Write out exactly the lines from the first line of the records below through the line that contains "(Some p) =>", and stop there.

# Data items
⟨

Definition reschedule (now : Z) (d : DmaController) (q : Q)
    : outcome DmaError unit * (DmaController * Q) :=
  let q := (eq_cancel q CHANNEL4_EVENT).2 in
  let d := set_pending None d in
  if negb (has_bits (dpcr d) CHANNEL4_ENABLE) || negb (has_bits (chcr d) CHCR_START)
  then (Ok tt, (d, q))
  else
    match plan_transfer d now with
    | Err e => (Err e, (d, q))
    | Panic => (Panic, (d, q))
    | Ok None => (Ok tt, (d, q))
    | Ok (Some p) =>
        let (r, q) := eq_schedule q CHANNEL4_EVENT (pt_deadline p) in
        match r with
        | Ok _ => (Ok tt, (set_pending (Some p) d, q))
        | Err _ => (Err SchedulerFailure, (d, q))
        | Panic => (Panic, (d, q))
        end
    end.

Section sink.
Context {S : Type} `{InterruptSink S}.

(** [if !was_asserted && self.master_irq() { sink.request(Dma) }] *)
Definition signal (was_asserted : bool) (d : DmaController) (s : S) : S :=
  if negb was_asserted && master_irq d then request s Dma else s.

Definition write_dicr (value : Z) (d : DmaController) (s : S) : DmaController * S :=
  let was_asserted := master_irq d in
  let d := set_dicr (value .& DICR_WRITABLE_CONTROL)
    (dicr_flags d .& bnot 32 (value .& DICR_CHANNEL_FLAGS)) d in
  (d, signal was_asserted d s).

Definition finish_channel4 (d : DmaController) (s : S) : DmaController * S :=
  let was_asserted := master_irq d in
  let d := set_dicr (dicr_control d) (dicr_flags d .| DICR_CHANNEL4_FLAG) d in
  (d, signal was_asserted d s).

Definition finish_channel0 (d : DmaController) (s : S) : DmaController * S :=
  let was_asserted := master_irq d in
  let d := set_dicr (dicr_control d) (dicr_flags d .| DICR_CHANNEL0_FLAG) d in
  (d, signal was_asserted d s).

Definition write (address value now : Z) (d : DmaController) (q : Q) (s : S)
    : outcome DmaError unit * (DmaController * Q * S) :=
  match channel_register address with
  | Some (channel, register) =>
      if channel =? CHANNEL4 then
        match register with
        | 0 => (Ok tt, (set_madr (value .& RAM_ADDRESS_MASK) d, q, s))
        | 1 => (Ok tt, (set_bcr value d, q, s))
        | 2 =>
            let (r, dq) := reschedule now (set_chcr (value .& CHCR_WRITABLE) d) q in
            (r, (dq, s))
        | _ => (Panic, (d, q, s))
        end
      else
        match register_only_value channel register value with
        | Some v => (Ok tt, (set_channel_at channel register v d, q, s))
        | None => (Panic, (d, q, s))
        end
  | None =>
      if address =? DPCR then
        let (r, dq) := reschedule now (set_dpcr value d) q in (r, (dq, s))
      else if address =? DICR then
        let (d, s) := write_dicr value d s in (Ok tt, (d, q, s))
      else (Err (InvalidRegister address), (d, q, s))
  end.
(* ===== verification/Ps1DmaFacts.v ===== *)
(** * What the PS1 DMA controller promises

    The controller's pending transfer and the scheduler agree after every
    register write, and a completion moves exactly the programmed words, in
    order, between main RAM and the sound device. *)

From S2P Require Import Prelude MachineInt Clock Scheduler Ps1Irq.
From S2P Require Import Buffer PsxExe Ps1Memory Ps1MemoryFacts Ps1Dma.
Import Ps1Dma.DmaController.

(** ** RAM addresses *)

Lemma madr_masked v : masked (v .& RAM_ADDRESS_MASK).
Proof. apply land_masked. Qed.

(** ** The state invariant *)

Definition pending_ok (p : PendingTransfer) : Prop :=
  1 <= pt_words p <= MAX_RAM_WORDS /\ in_u 64 (pt_deadline p).

(** The registers of a channel other than 4. *)
Definition row_ok (row : list Z) : Prop :=
  match row with
  | [base; block; control] => masked base /\ in_u 32 block /\ in_u 32 control
  | _ => False
  end.

Record wf (d : DmaController) : Prop := {
  wf_madr : masked (madr d);
  wf_bcr : in_u 32 (bcr d);
  wf_chcr : in_u 32 (chcr d);
  wf_dpcr : in_u 32 (dpcr d);
  wf_dicr_control : in_u 32 (dicr_control d);
  wf_dicr_flags : in_u 32 (dicr_flags d);
  wf_channels : length (register_only_channels d) = 7%nat;
  wf_rows : Forall row_ok (register_only_channels d);
  wf_pending : match pending d with Some p => pending_ok p | None => True end;
}.

Lemma dma_new_wf : wf new.
Proof.
  constructor; cbn; try done; try (unfold in_u; lia).
  by apply (Forall_replicate _ 7 [0; 0; 0]).
Qed.

(** The scheduler holds the completion the controller waits for, and only then. *)
Definition synced {Q} `{EventQueue Q} (d : DmaController) (q : Q) : Prop :=
  eq_deadline q CHANNEL4_EVENT = completion_deadline d.

Lemma channel_register_range a c r :
  in_u 32 a -> channel_register a = Some (c, r) -> 0 <= c < 7 /\ 0 <= r < 3.
Proof.
  intros Ha. unfold channel_register.
  destruct (checked_sub_u a DMA_CHANNEL_START) as [o|] eqn:Eo; [|done]. cbn.
  apply checked_sub_u_Some in Eo as [-> Hle].
  pose proof (Z.div_pos (a - DMA_CHANNEL_START) CHANNEL_STRIDE ltac:(lia) eq_refl).
  pose proof (Z.mod_pos_bound (a - DMA_CHANNEL_START) CHANNEL_STRIDE eq_refl).
  pose proof (Z.div_pos ((a - DMA_CHANNEL_START) mod CHANNEL_STRIDE) 4 ltac:(lia) eq_refl).
  destruct (Z.leb_spec CHANNEL_COUNT ((a - DMA_CHANNEL_START) / CHANNEL_STRIDE)); [done|].
  case_match; [done|]. intros [= <- <-]. zbool. by split.
Qed.

(** ** Sizing and scheduling a transfer *)

Lemma halfword_range v : 0 <= v -> 0 <= v .& 0xffff < 0x10000.
Proof.
  intros Hv. change 0xffff with (Z.ones 16). rewrite Z.land_ones by lia.
  by apply Z.mod_pos_bound.
Qed.
(* ===== verification/Ps1Reverb.v ===== *)
(** * PS1 reverb: crates/hw/ps1/spu/src/reverb.rs

    The wet path: two resampling rings around an effect that reads and writes a
    circular work area of sound RAM every second sample.  The accumulators are
    64-bit sums of at most twenty-one products of sixteen-bit factors and are
    exact.  No operation returns an error; a panic is an index outside an array. *)

From S2P Require Import Prelude Records MachineInt Buffer SpuCommon.

Definition SOUND_RAM_SIZE : Z := 512 * 1024.

Definition D_APF1 : nat := 0.
Definition D_APF2 : nat := 1.
Definition V_IIR : nat := 2.
Definition V_COMB1 : nat := 3.
Definition V_COMB2 : nat := 4.
Definition V_COMB3 : nat := 5.
Definition V_COMB4 : nat := 6.
Definition V_WALL : nat := 7.
Definition V_APF1 : nat := 8.
Definition V_APF2 : nat := 9.
Definition M_LSAME : nat := 10.
Definition M_RSAME : nat := 11.
Definition M_LCOMB1 : nat := 12.
Definition M_RCOMB1 : nat := 13.
Definition M_LCOMB2 : nat := 14.
Definition M_RCOMB2 : nat := 15.
Definition D_LSAME : nat := 16.
Definition D_RSAME : nat := 17.
Definition M_LDIFF : nat := 18.
Definition M_RDIFF : nat := 19.
Definition M_LCOMB3 : nat := 20.
Definition M_RCOMB3 : nat := 21.
Definition M_LCOMB4 : nat := 22.
Definition M_RCOMB4 : nat := 23.
Definition D_LDIFF : nat := 24.
Definition D_RDIFF : nat := 25.
Definition M_LAPF1 : nat := 26.
Definition M_RAPF1 : nat := 27.
Definition M_LAPF2 : nat := 28.
Definition M_RAPF2 : nat := 29.
Definition V_LIN : nat := 30.
Definition V_RIN : nat := 31.

Definition RESAMPLE_RING_MASK : Z := 63.
Definition UPSAMPLE_RING_MASK : Z := 31.

Definition RESAMPLE_COEFFICIENTS : list Z :=
  [-0x0001; 0x0002; -0x000a; 0x0023; -0x0067; 0x010a; -0x0268; 0x0534; -0x0b90; 0x2806;
   0x2806; -0x0b90; 0x0534; -0x0268; 0x010a; -0x0067; 0x0023; -0x000a; 0x0002; -0x0001].

Record Reverb := mkReverb {
  rv_address : Z;
  resample_position : Z;
  downsample_history : list (list Z);
  upsample_history : list (list Z);
}.

#[export] Instance Reverb_fields : Fields Reverb := fun r =>
  mkReverb (rv_address r) (resample_position r) (downsample_history r) (upsample_history r).

Definition signed (value : Z) : Z := to_i 16 value.

Definition clamp_i64_to_i16 (value : Z) : Z :=
  if value <? I16_MIN then I16_MIN else if I16_MAX <? value then I16_MAX else value.

(** [history[channel][index]] and its assignment *)
Definition tap {E} (h : list (list Z)) (channel : nat) (index : Z) : outcome E Z :=
  let? ring := expect (h !! channel) in expect (ring !! Z.to_nat index).

Definition put {E} (h : list (list Z)) (channel : nat) (index v : Z)
    : outcome E (list (list Z)) :=
  let? ring := expect (h !! channel) in
  let? _ := expect (ring !! Z.to_nat index) in
  Ok (<[channel := <[Z.to_nat index := v]> ring]> h).

(** Both channels: [std::array::from_fn] over a two-element array. *)
Definition stereo {E} (f : nat -> outcome E Z) : outcome E (Z * Z) :=
  let? l := f 0%nat in let? r := f 1%nat in Ok (l, r).

(** The sum of [coefficient(tap) * history(index(tap))] from tap [t]. *)
Fixpoint fir {E} (h : list (list Z)) (channel : nat) (index : Z -> Z) (t : Z)
    (coefficients : list Z) (sum : Z) : outcome E Z :=
  match coefficients with
  | [] => Ok sum
  | c :: coefficients =>
      let? s := tap h channel (index t) in
      fir h channel index (t + 1) coefficients (sum + s * c)
  end.

Module Reverb.
Section error.
Context {E : Type}.

Definition new : Reverb :=
  mkReverb 0 0 (replicate 2 (replicate 64 0)) (replicate 2 (replicate 32 0)).

Definition set_base (base_register : Z) (r : Reverb) : Reverb :=
  r <| rv_address := base_register * 8 |>.

(** [a.wrapping_sub(b) & mask], for a mask that divides [2^64] *)
Definition ring_back (a b mask : Z) : Z := wrap 64 (a - b) .& mask.

Definition downsample (r : Reverb) : outcome E (Z * Z) :=
  let start := ring_back (resample_position r) 38 RESAMPLE_RING_MASK in
  stereo (fun channel =>
    let? sum := fir (downsample_history r) channel
                  (fun t => (start + t * 2) .& RESAMPLE_RING_MASK) 0
                  RESAMPLE_COEFFICIENTS 0 in
    let? centre := tap (downsample_history r) channel ((start + 19) .& RESAMPLE_RING_MASK) in
    Ok (clamp_i64_to_i16 (Z.shiftr (sum + centre * 0x4000) 15))).

Definition centre_upsample_phase (r : Reverb) : outcome E (Z * Z) :=
  let index := ring_back (Z.shiftr (resample_position r) 1) 10 UPSAMPLE_RING_MASK in
  stereo (fun channel => tap (upsample_history r) channel index).

Definition fir_upsample_phase (r : Reverb) : outcome E (Z * Z) :=
  let start := ring_back (Z.shiftr (resample_position r) 1) 19 UPSAMPLE_RING_MASK in
  stereo (fun channel =>
    let? sum := fir (upsample_history r) channel
                  (fun t => (start + t) .& UPSAMPLE_RING_MASK) 0 RESAMPLE_COEFFICIENTS 0 in
    Ok (clamp_i64_to_i16 (Z.shiftr sum 14))).

Definition memory_address (r : Reverb) (base_register offset extra : Z) : outcome E Z :=
  let base := base_register * 8 in
  let? length := expect (checked_sub_u SOUND_RAM_SIZE base) in
  let? address := expect (RingBufferAddress.new base length) in
  let current := Z.max 0 (rv_address r - base) in
  expect (RingBufferAddress.get
            (RingBufferAddress.advance (current + offset * 8 + extra) address)).

Definition read (r : Reverb) (ram : Buffer) (base_register offset extra : Z) : outcome E Z :=
  let? address := memory_address r base_register offset extra in
  let? low := expect (Buffer.get ram address) in
  let? high := expect (Buffer.get ram (address + 1)) in
  Ok (signed (from_le [low; high])).

Definition write (r : Reverb) (ram : Buffer) (base_register offset value : Z)
    : outcome E Buffer :=
  let? address := memory_address r base_register offset 0 in
  let? ram := expect (Buffer.set ram address (of_i 16 value mod 256)) in
  expect (Buffer.set ram (address + 1) (of_i 16 value / 256)).

Definition reflection (r : Reverb) (ram : Buffer)
    (base_register input source destination wall_volume iir_volume : Z) : outcome E Z :=
  let? s := read r ram base_register source 0 in
  let wall := multiply_q15 s wall_volume in
  let? old := read r ram base_register destination (-2) in
  let incident := clamp_i16 (saturating_s 32 (input + wall)) in
  let delta := clamp_i16 (incident - old) in
  Ok (clamp_i16 (saturating_s 32 (multiply_q15 delta iir_volume + old))).

Fixpoint comb_sum (r : Reverb) (ram : Buffer) (base_register : Z)
    (terms : list (Z * Z)) (sum : Z) : outcome E Z :=
  match terms with
  | [] => Ok (clamp_i64_to_i16 sum)
  | (source, volume) :: terms =>
      let? s := read r ram base_register source 0 in
      comb_sum r ram base_register terms (sum + multiply_q15 s volume)
  end.

Definition comb (r : Reverb) (ram : Buffer) (base_register : Z) (sources volumes : list Z)
    : outcome E Z := comb_sum r ram base_register (zip sources volumes) 0.

Definition all_pass (r : Reverb) (ram : Buffer)
    (base_register input destination feedback_source volume : Z) (writes_enabled : bool)
    : outcome E (Z * Buffer) :=
  let? feedback := read r ram base_register feedback_source 0 in
  let stored := clamp_i16 (input - multiply_q15 feedback volume) in
  let? ram :=
    if writes_enabled then write r ram base_register destination stored else Ok ram in
  Ok (clamp_i16 (saturating_s 32 (multiply_q15 stored volume + feedback)), ram).

(** The four reflections are computed before any of them is stored. *)
Definition reflections (r : Reverb) (ram : Buffer) (base_register : Z)
    (reg : nat -> outcome E Z) (left right : Z) : outcome E Buffer :=
  let? wall := omapok signed (reg V_WALL) in
  let? iir := omapok signed (reg V_IIR) in
  let reflect input source destination :=
    let? source := reg source in
    let? destination := reg destination in
    reflection r ram base_register input source destination wall iir in
  let? left_same := reflect left D_LSAME M_LSAME in
  let? right_same := reflect right D_RSAME M_RSAME in
  let? left_different := reflect left D_RDIFF M_LDIFF in
  let? right_different := reflect right D_LDIFF M_RDIFF in
  let store ram destination value :=
    let? destination := reg destination in
    write r ram base_register destination value in
  let? ram := store ram M_LSAME left_same in
  let? ram := store ram M_RSAME right_same in
  let? ram := store ram M_LDIFF left_different in
  store ram M_RDIFF right_different.

(** One all-pass stage of a channel: [apf - displacement] feeds back. *)
Definition all_pass_stage (r : Reverb) (ram : Buffer) (base_register : Z)
    (reg : nat -> outcome E Z) (input : Z) (apf displacement volume : nat)
    (writes_enabled : bool) : outcome E (Z * Buffer) :=
  let? destination := reg apf in
  let? displacement := reg displacement in
  let? volume := omapok signed (reg volume) in
  all_pass r ram base_register input destination (wrap 16 (destination - displacement))
    volume writes_enabled.

Definition effect_tick (ram : Buffer) (base_register : Z) (registers : list Z)
    (writes_enabled : bool) (input : Z * Z) (r : Reverb)
    : outcome E ((Z * Z) * Buffer * Reverb) :=
  let reg (i : nat) := expect (registers !! i) in
  let? lin := omapok signed (reg V_LIN) in
  let? rin := omapok signed (reg V_RIN) in
  let left := clamp_i16 (multiply_q15 input.1 lin) in
  let right := clamp_i16 (multiply_q15 input.2 rin) in
  let? ram := if writes_enabled then reflections r ram base_register reg left right
              else Ok ram in
  let? vc1 := omapok signed (reg V_COMB1) in
  let? vc2 := omapok signed (reg V_COMB2) in
  let? vc3 := omapok signed (reg V_COMB3) in
  let? vc4 := omapok signed (reg V_COMB4) in
  let volumes := [vc1; vc2; vc3; vc4] in
  let? l1 := reg M_LCOMB1 in let? l2 := reg M_LCOMB2 in
  let? l3 := reg M_LCOMB3 in let? l4 := reg M_LCOMB4 in
  let? left := comb r ram base_register [l1; l2; l3; l4] volumes in
  let? r1 := reg M_RCOMB1 in let? r2 := reg M_RCOMB2 in
  let? r3 := reg M_RCOMB3 in let? r4 := reg M_RCOMB4 in
  let? right := comb r ram base_register [r1; r2; r3; r4] volumes in
  let? (left, ram) := all_pass_stage r ram base_register reg left M_LAPF1 D_APF1 V_APF1 writes_enabled in
  let? (right, ram) := all_pass_stage r ram base_register reg right M_RAPF1 D_APF1 V_APF1 writes_enabled in
  let? (left, ram) := all_pass_stage r ram base_register reg left M_LAPF2 D_APF2 V_APF2 writes_enabled in
  let? (right, ram) := all_pass_stage r ram base_register reg right M_RAPF2 D_APF2 V_APF2 writes_enabled in
  let next := rv_address r + 2 in
  let next := if SOUND_RAM_SIZE <=? next then base_register * 8 else next in
  Ok ((left, right), ram, r <| rv_address := next |>).

Definition process (ram : Buffer) (base_register : Z) (registers : list Z)
    (writes_enabled : bool) (input : Z * Z) (r : Reverb)
    : outcome E ((Z * Z) * Buffer * Reverb) :=
  let p := resample_position r in
  let? down := put (downsample_history r) 0 p input.1 in
  let? down := put down 1 p input.2 in
  let r := r <| downsample_history := down |> in
  let? (output, ram, r) :=
    if p .& 1 =? 0 then
      let? output := centre_upsample_phase r in Ok (output, ram, r)
    else
      let? downsampled := downsample r in
      let? (effect, ram, r) :=
        effect_tick ram base_register registers writes_enabled downsampled r in
      let? up := put (upsample_history r) 0 (Z.shiftr p 1) effect.1 in
      let? up := put up 1 (Z.shiftr p 1) effect.2 in
      let r := r <| upsample_history := up |> in
      let? output := fir_upsample_phase r in
      Ok (output, ram, r) in
  Ok (output, ram, r <| resample_position := (p + 1) .& RESAMPLE_RING_MASK |>).
End error.
End Reverb.
Lemma install_block_ok address block v :
  voice_ok v -> in_ram address -> Adpcm.block_ok block ->
  yields (fun _ v' => voice_ok v' /\ decoded_valid v' = true)
    (Voice.install_block address block v).
Proof.
  intros Hv Ha [Hl Hs]. unfold Voice.install_block. cbn zeta.
  assert (u16 (address / 8)) as H8.
  { rewrite u16_bounds. rewrite size_value in Ha.
    assert (address / 8 < 65536) by (apply Z.div_lt_upper_bound; lia).
    assert (0 <= address / 8) by (apply Z.div_pos; lia). lia. }
  set (v1 := v <| decoded := _ |> <| decoded_flags := _ |> <| current_block_address := _ |>
               <| current_address := _ |>).
  assert (voice_ok v1) as Hv1 by (unfold v1; voice_fields).
  eapply (yields_bind (fun repeat v' => u16 repeat /\ v' = v1)).
  - destruct (loop_start _).
    + rewrite try_from_u_in by apply H8. by apply yields_ok.
    + apply yields_ok. split; [by apply repeat_ok|done].
  - intros repeat v' [Hr ->]. apply yields_ok. split; [|done]. voice_fields; lia.
Qed.

Lemma decode_current_ok ram v :
  ram_ok ram -> voice_ok v ->
  yields (fun a v' => in_ram a /\ voice_ok v' /\ decoded_valid v' = true)
    (Voice.decode_current ram v).
Proof.
  intros Hram Hv. unfold Voice.decode_current. cbn zeta.
  destruct (decode_block_at_ok ram (current_address v .& RAM_MASK) (history v) Hram
    (history_ok v Hv)) as (b & h' & -> & Hb & Hh).
  assert (voice_ok (v <| history := h' |>)) as Hv1 by voice_fields.
  eapply yields_bind; [apply install_block_ok; [done|apply land_mask_range|done]|].
  intros ? v' Hv'. apply yields_ok. split; [apply land_mask_range|done].
Qed.

Lemma prepare_next_ok ram v :
  ram_ok ram -> voice_ok v ->
  yields (fun a v' => from_option (fun a => in_ram a) True a /\ voice_ok v' /\
      decoded_valid v' = decoded_valid v)
    (Voice.prepare_next ram v).
Proof.
  intros Hram Hv. unfold Voice.prepare_next.
  destruct (prepared v) eqn:Ep; [by apply yields_ok|].
  destruct (Voice.next_block_address v) as [address|] eqn:En; [|by apply yields_ok].
  pose proof (next_block_ok v address Hv En) as Ha.
  destruct (decode_block_at_ok ram address (history v) Hram (history_ok v Hv))
    as (b & h' & -> & Hb & Hh). cbn zeta.
  apply yields_ok. split; [done|]. split; [|done].
  pose proof (history_ok v Hv). voice_fields.
Qed.

Lemma continue_at_ok address v :
  voice_ok v -> in_ram address -> yields (fun _ v' => voice_ok v') (Voice.continue_at address v).
Proof.
  intros Hv Ha. unfold Voice.continue_at. cbn zeta.
  assert (voice_ok (v <| current_address := address |>)) as Hv1 by voice_fields.
  set (v1 := v <| current_address := address |>) in *.
  pose proof (prepared_field v1 Hv1) as Hp.
  destruct (prepared v1) as [p|] eqn:Ep; [|by apply yields_ok].
  destruct Hp as [Hpa Hpb Hph].
  assert (voice_ok (v1 <| prepared := None |>)) as Hv2 by voice_fields.
  destruct (_ =? _).
  - eapply yields_mono; [by apply install_block_ok|]. tauto.
  - apply yields_ok. set (v2 := v1 <| prepared := None |>) in *. voice_fields.
Qed.

(** The index has run to the end of the block. *)
Lemma finish_block_ok v :
  voice_ok (v <| sample_index := 0 |>) -> yields (fun _ v' => voice_ok v') (Voice.finish_block v).
Proof.
  intros Hv. unfold Voice.finish_block. cbn zeta.
  pose proof (times8_range _ (repeat_ok _ Hv)) as Hrep.
  assert (voice_ok (v <| decoded_valid := false |> <| sample_index := 0 |>)) as Hv1
    by voice_fields.
  set (v1 := v <| decoded_valid := false |> <| sample_index := 0 |>) in *.
  destruct (_ && _).
  - apply yields_ok. voice_fields; apply Adsr.new_ok.
  - eapply yields_bind; [apply continue_at_ok; [done|]|].
    + destruct (end_ _); [done|apply land_mask_range].
    + intros ? v' Hv'. by apply yields_ok.
Qed.

Lemma step_samples_ok ram n : forall last ended v,
  ram_ok ram -> voice_ok v -> from_option (fun a => in_ram a) True last ->
  yields (fun p v' => from_option (fun a => in_ram a) True p.1.1 /\ voice_ok v')
    (Voice.step_samples n ram last ended v).
Proof.
  induction n as [|n IH]; intros last ended v Hram Hv Hl; cbn [Voice.step_samples];
    [by apply yields_ok|].
  assert (voice_ok (v <| sample_index := 0 |>)) as Hv0 by (voice_fields; lia).
  change (length (decoded (v <| sample_index := sample_index v + 1 |>))) with (length (decoded v)).
  rewrite (decoded_length v Hv). cbn zeta.
  change (sample_index (v <| sample_index := sample_index v + 1 |>)) with (sample_index v + 1).
  destruct (Z.eqb_spec (sample_index v + 1) (Z.of_nat 28)) as [E|E].
  - eapply yields_bind; [by apply finish_block_ok|]. intros stopped v' Hv'.
    destruct stopped; [by apply yields_ok|].
    destruct (decoded_valid v'); [by apply IH|].
    eapply yields_bind; [by apply decode_current_ok|]. intros a v2 (Ha & Hv2 & _).
    by apply IH.
  - apply IH; [done| |done]. pose proof (index_ok v Hv). clear Hv0. voice_fields; lia.
Qed.

Notation fetched_ok o := (from_option (fun a => in_ram a) True o).

Lemma render_source_ok ram effective v :
  ram_ok ram -> voice_ok v -> 0 <= effective ->
  yields (fun p v' => i16 p.1.1 /\ fetched_ok p.1.2 /\ voice_ok v')
    (Voice.render_source weights ram effective v).
Proof using weights_ok.
  intros Hram Hv Hp. unfold Voice.render_source.
  eapply (yields_bind (fun last v' => fetched_ok last /\ voice_ok v')).
  { destruct (decoded_valid v); [by apply yields_ok|].
    eapply yields_bind; [by apply decode_current_ok|]. intros a v' (Ha & Hv' & _).
    by apply yields_ok. }
  intros last v1 [Hl1 Hv1].
  eapply (yields_bind (fun last v' => fetched_ok last /\ voice_ok v')).
  { destruct (_ <=? _); [|by apply yields_ok].
    eapply yields_bind; [by apply prepare_next_ok|]. intros a v' (Ha & Hv' & _).
    apply yields_ok. by destruct a. }
  intros last2 v2 [Hl2 Hv2]. cbn zeta.
  destruct (window_ok v2 Hv2) as (w & -> & Hwl & Hw).
  destruct (interpolate_ok weights weights_ok w (Z.shiftr (phase (pitch_counter v2)) 4 .& 0xff) Hwl Hw)
    as (sample & -> & Hs).
  pose proof (pitch_advance effective (pitch_counter v2) Hp (counter_ok v2 Hv2)) as Hadv.
  destruct (PitchCounter.advance effective (pitch_counter v2)) as [step counter].
  destruct Hadv as (_ & Hc & _ & _). cbn zeta.
  assert (voice_ok (v2 <| pitch_counter := counter |>)) as Hv4 by voice_fields.
  eapply yields_bind; [by apply step_samples_ok|]. intros p v5 [Hf Hv5].
  by apply yields_ok.
Qed.

Lemma voice_render_ok ram effective noise_sample v :
  ram_ok ram -> voice_ok v -> 0 <= effective -> from_option i16 True noise_sample ->
  yields (fun out v' => i16 (dry out) /\ fetched_ok (fetched out) /\ voice_ok v')
    (Voice.render weights ram effective noise_sample v).
Proof using weights_ok.
  intros Hram Hv Hp Hn. unfold Voice.render. destruct (negb _).
  { apply yields_ok. split; [by apply i16_bounds|done]. }
  eapply (yields_bind (fun p v' => i16 p.1.1 /\ fetched_ok p.1.2 /\ voice_ok v')).
  { destruct noise_sample; [by apply yields_ok|by apply render_source_ok]. }
  intros src v1 (Hs & Hf & Hv1).
  eapply yields_bind; [by apply apply_envelope_ok|]. intros out v2 [Ho Hv2].
  by apply yields_ok.
Qed.
End weights.

(** ** The unit *)

Record spu_ok (s : Spu) : Prop := {
  spu_ram_ok : ram_ok (spu_ram s);
  voices_ok : length (voices s) = VOICE_COUNT /\ Forall voice_ok (voices s);
  volumes_ok : Forall u16 [main_volume_left s; main_volume_right s; reverb_volume_left s;
    reverb_volume_right s; cd_volume_left s; cd_volume_right s; external_volume_left s;
    external_volume_right s];
  masks_ok : Forall (in_u 32) [pitch_mod_mask s; noise_mask s; reverb_mask s; endx s];
  halves_ok : Forall u16 [unknown_da0 s; reverb_base s; irq_address s; control s;
    transfer_control s; spu_status s; unknown_dbc s; unknown_dbe s];
  transfer_ok : in_ram (transfer_address_ s);
  reverb_registers_ok : registers_ok (reverb_registers s);
  reverb_field : reverb_ok (reverb s);
  noise_ok : u16 (state (noise s));
}.

Ltac spu_fields :=
  lazymatch goal with
  | H : spu_ok _ |- spu_ok _ =>
      destruct H as [? ? Hvol Hmask Hhalf ? ? ? ?]; split;
      first [assumption
            | rewrite !Forall_cons in Hvol; rewrite !Forall_cons in Hmask;
              rewrite !Forall_cons in Hhalf; rewrite ?Forall_cons; cbn [modify spu_ram voices
                main_volume_left main_volume_right
                reverb_volume_left reverb_volume_right pitch_mod_mask noise_mask reverb_mask endx
                unknown_da0 reverb_base irq_address transfer_address_ control transfer_control
                spu_status cd_volume_left cd_volume_right external_volume_left
                external_volume_right unknown_dbc unknown_dbe reverb_registers reverb irq_request
                noise]; try tauto]
  end.

Lemma spu_new_ok : spu_ok Spu.new.
Proof.
  assert (u16 0) as H0 by by apply u16_bounds.
  assert (in_u 32 0) as H1 by (unfold in_u; lia).
  split; cbn [Spu.new spu_ram voices main_volume_left main_volume_right
        reverb_volume_left reverb_volume_right pitch_mod_mask noise_mask reverb_mask endx
        unknown_da0 reverb_base irq_address transfer_address_ control transfer_control
        spu_status cd_volume_left cd_volume_right external_volume_left external_volume_right
        unknown_dbc unknown_dbe reverb_registers reverb irq_request noise];
    rewrite ?Forall_cons, ?Forall_nil; try done.
  - split; [done|apply Forall_replicate, default_voice_ok].
  - split; [done|by apply Forall_replicate].
  - apply reverb_new_ok.
Qed.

⟩

# Exercise result
Definition reschedule (now : Z) (d : DmaController) (q : Q)
    : outcome DmaError unit * (DmaController * Q) :=
  let q := (eq_cancel q CHANNEL4_EVENT).2 in
  let d := set_pending None d in
  if negb (has_bits (dpcr d) CHANNEL4_ENABLE) || negb (has_bits (chcr d) CHCR_START)
  then (Ok tt, (d, q))
  else
    match plan_transfer d now with
    | Err e => (Err e, (d, q))
    | Panic => (Panic, (d, q))
    | Ok None => (Ok tt, (d, q))
    | Ok (Some p) =>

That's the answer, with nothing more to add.